Mali's junta faced crippling sanctions from west African neighbours Monday over a coup which has allowed separatist Tuareg rebels to seize the country's northern half, including fabled Timbuktu.
Both France and Belgium urged their citizens to leave the country which has slid into chaos since low-ranking officers ousted the government on March 22 claiming it had failed to take action on an insurgency in the north.
However the power vacuum played into the hands of the insurgents -- a motley crew of Tuareg separatists and radical Islamists -- who have captured key towns in the vast arid north virtually unopposed.
As the ancient city of Timbuktu fell Sunday and the bow-tie shaped nation appeared split in two by the Tuareg juggernaut, time ran out for the junta on a 72-hour deadline set by its neighbours to restore democracy or face sanctions.
The regional bloc has also warned it has 2,000 troops on alert for a possible military intervention.
The junta on Sunday announced various compromises in a bid to stave off these sanctions, which could bring the landlocked nation to its knees.
Coup leader Captain Amadou Sanogo declared Mali's constitution "restored" and promised elections in which the junta would not take part.
But, the man who led a band of renegade soldiers who overthrew President Amadou Toumani Toure barely six weeks before he was to step down after a presidential election, also told AFP the junta was "not going anywhere".
The swift rebel advance in the north sparked panic further south as some citizens saw soldiers fleeing their posts and followed suit.
"We left yesterday (Sunday) afternoon and there were many people on the road, with their belongings. People are panicking, even the soldiers are fleeing," said a mother working in Sevare, a town near Mopti that houses a military camp.
This was confirmed by several residents.
Amid the chaos, Paris and Belgium asked their citizens to leave.
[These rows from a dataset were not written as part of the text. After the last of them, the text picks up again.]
Definition post_init (x : t) : result t :=
  opportunity_id ← opportunity_text x.(opportunity_id);
  research_run_id ← opportunity_text x.(research_run_id);
  source_refs ← opportunity_ids x.(source_refs);
  proposed_direction ← opportunity_text x.(proposed_direction);
  unresolved_question ← opportunity_text x.(unresolved_question);
  description ← opportunity_text x.(expected_information_value_description);
  assumptions ← traverse opportunity_text x.(assumptions);
  context_signature ← opportunity_text x.(context_signature);
  strategy_version ← opportunity_text x.(strategy_version);
  structural_identity ← opportunity_text x.(structural_identity);
  prior_attempt_refs ← traverse opportunity_text x.(prior_attempt_refs);
  attributes ← reject_forbidden_keys FORBIDDEN_OPPORTUNITY_KEYS x.(attributes);
  let lowered := Str.lower (proposed_direction +:+ " " +:+ unresolved_question) in
  raise_if Str.contains lowered "vulnerability" || Str.contains lowered "exploit"
  as ResearchInputError;;
  Ok (mk opportunity_id research_run_id x.(opportunity_kind) x.(mode) source_refs
        proposed_direction unresolved_question description assumptions x.(dimensions)
        context_signature x.(novelty_composition_marker) prior_attempt_refs strategy_version
        structural_identity attributes).

(** [research/exploration.py:328-329 ResearchOpportunity.diversity_key] *)
Definition diversity_key (x : t) : string * list string * string :=
  (OpportunityKind.value x.(opportunity_kind), sort_by id x.(source_refs), x.(context_signature)).
End ResearchOpportunity.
French Foreign Minister Alain Juppe, who attended the ECOWAS summit, said the situation in Mali was "rapidly deteriorating" but ruled out sending French soldiers to the former colony.
"The situation is dangerous, that is why I have asked all citizens whose presence is not essential to leave the country," Juppe told journalists, adding there "is no question of putting French soldiers on Malian soil."
Juppe expressed concern over the role of armed Islamist groups who he said appeared to be taking the upper hand in the north.
ECOWAS' current chairman, Ivorian President Alassane Ouattara, said Sunday he was worried that Mali was on the brink of being split in two.
"We are attached to Mali's territorial integrity. We will do what it takes to stop this rebellion and ensure Mali's territorial integrity is restored. It is the sub-region's duty," he said.
On Sunday, Tuareg rebels who in mid-January launched a fresh offensive in their decades-old struggle for an independent homeland in Mali's northern triangle, eased into Timbuktu, facing little or no resistance.
The fabled trading hub -- a United Nations world heritage site nicknamed the "pearl of the desert" -- was the last major town in Mali's north not to have fallen into rebel hands.
They had already seized Kidal and Gao, and all three towns had been heavily looted and vandalised, sources said.
"I estimate the damage at thousands of millions of CFA francs (millions of euros)," said Abdoulaye Diallo, a government employee with the tax service.
Announcing the "end of Malian occupation", the MNLA (Azawad National Liberation Movement) said in a statement it would ensure "order and administration".
The MNLA has been joined by Islamist group Ansar Dine (Defenders of Faith, in Arabic) which is headed by renowned Tuareg rebel Iyad Ag Ghaly and has ties to Al-Qaeda's north Africa branch, known as Al-Qaeda in the Islamic Maghreb.
Another Al Qaeda-related group, the Movement for Unity and Jihad in West Africa, has said it too took part in the fight for Gao.
More than 200,000 people have been forced from their homes by the fighting and aid groups have warned that the combination of civil war and drought could lead to one of the continent's worst humanitarian emergencies.